One might very well ask, How was the European man taken from Tradition
into modernity a few centuries ahead of the Indian man? Let me offer
a capsule of an answer.
III.
Europe the peasant’s adherence
to the tried and true ways past was challenged by the creeping technical
innovations introduced around the 11th century by the Benedictine
and find the Cistercian monks who were enjoined by their vows to their
own food and clothing besides following their conventional scholarly
pursuits. They applied their
minds to farming, sheep-raising, and wool-making.
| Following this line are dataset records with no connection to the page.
(** * PAN-OS upgrade tooling: version model, XML normalizer, job poller, HA extractor

    A shallow embedding of [library/module_utils/panos_common.py] and of the
    version filters of [filter_plugins/panos_filters.py], with the properties
    the design document states about them.

    Modelling conventions.
    - A Python [str] is a [string]: a sequence of code points below 256
      (Latin-1).  On that range the regular expression class [\d] is exactly
      [0-9] and [str.strip] removes the code points 9-13, 28-32, 133 and 160.
    - A Python [int] produced by [int(group)] is an [N]; [str(int)] and the
      f-string rendering of an [int] is stdpp's decimal [pretty].  The
      interpreter's optional limit on the number of digits [int] accepts is
      not modelled.
    - A [dict] with string keys is a [gmap string _]; a key that may be
      missing from a fixed-shape dict is an [option] field.
    - Code that may raise returns a [result]: [Ok v] or [Raise e]. *)

From Stdlib Require Import ZArith NArith QArith Ascii String List Lia.
From stdpp Require Import gmap strings list pretty.

Local Open Scope string_scope.

(** ** Exceptions and the error monad *)

(** Values stored under [details] of a [PanosException]. *)
Inductive detail :=
  | DStr (s : string)
  | DNum (q : Q).

(** [class PanosException(Exception)]: message, error code, details. *)
Record PanosException := mkPanosException {
  exc_message : string;
  error_code : option string;
  details : list (string * detail)
}.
Again, members of another monastic order, Jesuits applied their
mind in the 16th century to the rearing of young minds
and tried novel ways of doing so.
This way the grounds for the successive technological and educational
revolutions that came with Modernity were well and truly laid-Innovation
followed by its obsolescence in the face of fresh innovation came
to be an accepted fact of life in the European civilization in place
of the earlier conservatism. Eventually, historical reality caught up with
India and modernity came to Indian shores. Other episodes in India such as the coming of the large empire and
the emergence of a powerful ruler subduing warring nobles also helped
Modernity in India.
ABSTRACT
I.
Demystifying Tradition: one cannot understand what tradition is without
understanding what human life is like. If humans are living beings like any other, they are at the same
time living beings unlike any other, with their dimensions of personality,
society, culture, and worldview and their proclivity for antinomies. Two of these, antinomies of history and of
self-identity land human beings into tradition and modernity, using
the terms in a relative sense.
II.
Remystifying Tradition? :
But then how about Tradition and Modernity as also names for a fact
of human history? Regional differences between Europe and India apart,
Tradition and Modernity serve to spell two alternate worldviews and
lifestyles.
III.
The Individual at the Crossroad: There is no scope for embracing one
and jettisoning the other. The
directions for working out a satisfactory resolution of the opposition
in future are indicated.
Colophon
It is obvious that I ought to be giving citation for attested
traits from primary source (for example, for atmaupamya ant
the Golden Rule under Tradition and the questioning of this under
Modernity). Then there are the citations for the various
insights I owe to the secondary sources though I have not always wholly
adhered to these (for example, for the foundations of the social order
under Tradition and Modernity my immediate debt is to Auden and indirect
debt is to Tonnies and Maine). It
is interesting to note how some of the details of the opening account
of life and human life drawing upon modern science have been partially
anticipated in the tradition (for example, death as dissolution into
cosmic elements or as reduction to dust). Tracking all these down will take a while:
I hope to do that later. I
crave the reader’s indulgence for this lacuna.
An earlier version was presented at an international seminar on Parampara
and the Individual at Indira Gandhi National Centre for the Arts,
New Delhi. January 1998 and
published in The Nature of Living Traditions: Distinctive features
of Indian parampara, ed. Baidyanath Saraswati, IBNCA and D.K. Print
World, New Delhi, 1998, p 91-104.
This a carefully revised and slightly amplified version.